Stage | Stage description |
---|---|
Limited stage | |
I | Involvement of a single lymphatic site (i.e., nodal region, Waldeyer's ring, thymus, or spleen) |
IE | Single extralymphatic site in the absence of nodal involvement (rare in HL) |
II | Involvement of two or more lymph node regions on the same side of the diaphragm |
IIE | Contiguous extralymphatic extension from a nodal site with or without involvement of other lymph node regions on the same side of the diaphragm |
II bulky* | Stage II with disease bulk** |
Advanced stage | |
III | Involvement of lymph node regions on both sides of the diaphragm; nodes above the diaphragm with spleen involvement |
IV | Diffuse or disseminated involvement of one or more extralymphatic organs, with or without associated lymph node involvement or noncontiguous extralymphatic organ involvement in conjunction with nodal Stage II disease or any extralymphatic organ involvement in nodal Stage III disease Stage IV includes any involvement of the CSF, bone marrow, liver, or multiple lung lesions (other than by direct extension in IIE disease). |
*Stage II bulky may be considered either early- or advanced-stage disease based on lymphoma histology and prognostic factors (see discussion of HL prognostic factors).

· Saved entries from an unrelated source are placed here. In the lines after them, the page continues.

(** * VFIformer: the training entry point [train.py]

    A shallow embedding of [init_dist], [set_random_seed] and [main] of
    [train.py], and the properties of the orchestration layer they
    implement: device-id parsing and binding, the distributed set-up, the
    rank-gated creation of the run's directories and the order of the
    steps.

    Python integers are [Z]; strings are [string] (ASCII text); the
    interpreter state the script acts on (environment variables,
    multiprocessing start method, CUDA device, process group, file system,
    log sinks) is an explicit record [World] threaded through an
    exception monad. Every call with an effect appends an [Event] to the
    world's trace, in program order. *)

From Stdlib Require Import ZArith String Ascii List Bool Lia.
From stdpp Require Import gmap strings list fin_maps.

Open Scope Z_scope.
Open Scope string_scope.
Open Scope list_scope.

(** ** Python built-ins used by the script *)

Module Py.

(** Exceptions the script can raise (none of them is caught in [train.py]). *)
Inductive OsErrorKind :=
  | FileExistsError
  | FileNotFoundError
  | NotADirectoryError
  | PermissionError.

Inductive Exn :=
  | ValueError (what : string)
  | KeyError (key : string)
  | ZeroDivisionError
  | RuntimeError (what : string)
  | OSError (kind : OsErrorKind) (path : string).

(** [str.split(sep)] with a one-character separator: every occurrence of
    [sep] ends a field, so the result is never empty and [''.split(',')]
    is [['']]. *)
Fixpoint split (sep : ascii) (s : string) : list string :=
  match s with
  | EmptyString => [EmptyString]
  | String c s' =>
      if Ascii.eqb c sep then EmptyString :: split sep s'
      else match split sep s' with
           | [] => [String c EmptyString]
           | f :: fs => String c f :: fs
           end
  end.

(** White space that [int] strips on both sides (ASCII part of
    [str.isspace]): TAB, LF, VT, FF, CR, FS, GS, RS, US and the space. *)
Definition is_space (c : ascii) : bool :=
  let n := nat_of_ascii c in
  (Nat.leb 9 n && Nat.leb n 13) || (Nat.leb 28 n && Nat.leb n 32).

Definition is_digit (c : ascii) : bool :=
  let n := nat_of_ascii c in Nat.leb 48 n && Nat.leb n 57.

Definition digit_value (c : ascii) : Z := Z.of_nat (nat_of_ascii c) - 48.

Fixpoint lstrip (l : list ascii) : list ascii :=
  match l with
  | c :: l' => if is_space c then lstrip l' else l
  | [] => []
  end.

Definition strip (l : list ascii) : list ascii :=
  rev (lstrip (rev (lstrip l))).

(** Decimal digits, where single underscores may separate digits
    ([int('1_000') == 1000]); [prev] tells whether the previous character
    was a digit. *)
Fixpoint digits (acc : Z) (prev : bool) (l : list ascii) : option Z :=
  match l with
  | [] => if prev then Some acc else None
  | c :: l' =>
      if is_digit c then digits (10 * acc + digit_value c) true l'
      else if Ascii.eqb c "_" then
             if prev then digits acc false l' else None
           else None
  end.

(** [int(s)] in base 10 on ASCII text: [None] stands for [ValueError]. *)
Definition int (s : string) : option Z :=
  match strip (list_ascii_of_string s) with
  | "+"%char :: l => digits 0 false l
  | "-"%char :: l => Z.opp <$> digits 0 false l
  | l => digits 0 false l
  end.

(** The error of [int] on text it refuses. *)
Definition invalid_literal (s : string) : Exn :=
  ValueError ("invalid literal for int() with base 10: '" +:+ s +:+ "'").

(** [a % b] on integers: the result has the sign of [b], as [Z.modulo];
    [None] stands for [ZeroDivisionError]. *)
Definition mod_ (a b : Z) : option Z :=
  if Z.eqb b 0 then None else Some (a mod b).

(** [str(n)] for an integer. *)
Fixpoint pos_digits (fuel : nat) (n : Z) (acc : string) : string :=
  match fuel with
  | O => acc
  | S fuel' =>
      let acc' := String (ascii_of_nat (Z.to_nat (n mod 10) + 48)) acc in
      if Z.ltb n 10 then acc' else pos_digits fuel' (n / 10) acc'
  end.

Definition str_of_int (n : Z) : string :=
  if Z.ltb n 0
  then String "-" (pos_digits (S (Z.to_nat (Z.log2 (- n)))) (- n) EmptyString)
  else pos_digits (S (Z.to_nat (Z.log2 n))) n EmptyString.

End Py.

(** ** Paths: [os.path.join] and [os.path.split] (POSIX) *)

Module Path.

Definition sep : ascii := "/"%char.

Definition startswith_sep (s : string) : bool :=
  match s with
  | String c _ => Ascii.eqb c sep
  | EmptyString => false
  end.

Fixpoint endswith_sep (s : string) : bool :=
  match s with
  | EmptyString => false
  | String c EmptyString => Ascii.eqb c sep
  | String _ s' => endswith_sep s'
  end.

Definition is_empty (s : string) : bool :=
  match s with EmptyString => true | _ => false end.

(** [os.path.join(a, b)]: an absolute [b] replaces [a]; otherwise the two
    are glued with exactly one separator, none when [a] is empty or ends
    with one. *)
Definition join (a b : string) : string :=
  if startswith_sep b then b
  else if is_empty a || endswith_sep a then a +:+ b
  else a +:+ String sep b.

(** [p[:i], p[i:]] for [i = p.rfind('/') + 1]. *)
Fixpoint cut (p : string) : string * string :=
  match p with
  | EmptyString => (EmptyString, EmptyString)
  | String c p' =>
      let '(h, t) := cut p' in
      if negb (is_empty h) then (String c h, t)
      else if Ascii.eqb c sep then (String c EmptyString, t)
      else (EmptyString, String c t)
  end.

Fixpoint all_sep (s : string) : bool :=
  match s with
  | EmptyString => true
  | String c s' => Ascii.eqb c sep && all_sep s'
  end.

(** [s.rstrip('/')]. *)
Fixpoint rstrip_sep (s : string) : string :=
  match s with
  | EmptyString => EmptyString
  | String c s' =>
      if all_sep s then EmptyString else String c (rstrip_sep s')
  end.

(** [os.path.split(p)]: the head loses its trailing separators unless it
    consists of separators only. *)
Definition split (p : string) : string * string :=
  let '(h, t) := cut p in
  if negb (is_empty h) && negb (all_sep h) then (rstrip_sep h, t) else (h, t).

End Path.

(** ** The command line and the resolved options *)

(** [--launcher] has [choices=['none', 'pytorch']]. *)
Inductive Launcher := LauncherNone | LauncherPytorch.

(** The namespace [parser.parse_args()] returns. The options [main] reads
    are fields; the remaining ones (network, data, optimiser, loss, resume
    and logging options) are only handed on to the trainer and are kept as
    the text given for them, by option name. *)
Record Args := {
  arg_random_seed : Z;
  arg_name : string;
  arg_phase : string;
  arg_gpu_ids : string;
  arg_launcher : Launcher;
  arg_local_rank : Z;
  arg_save_folder : string;
  arg_others : list (string * string)
}.

(** The namespace after [main] has rewritten [gpu_ids] and [save_folder]
    and added [dist], [rank], [world_size] (multi-process mode only) and
    the two directories. *)
Record Opts := {
  parsed : Args;
  gpu_ids : list Z;
  dist : bool;
  rank : Z;
  world_size : option Z;
  save_folder : string;
  vis_save_dir : string;
  snapshot_save_dir : string
}.

(** ** The world of the process *)

Inductive StartMethod := Fork | Spawn | Forkserver.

**The definition of disease bulk varies according to the lymphoma histology. In the Lugano classification,4 bulk in HL is defined as a mass greater than one third of the thoracic diameter on CT of the chest or a mass greater than 10 cm. For NHL, the recommended definitions of bulk vary by lymphoma histology. In follicular lymphoma, 6 cm has been suggested based on the FLIPI-2 and its validation.10,11 In DLBCL, cutoffs ranging from 5 to 10 cm have been used, although 10 cm is recommended.12
HL uses an A or B designation with stage group. A/B is no longer used in NHL.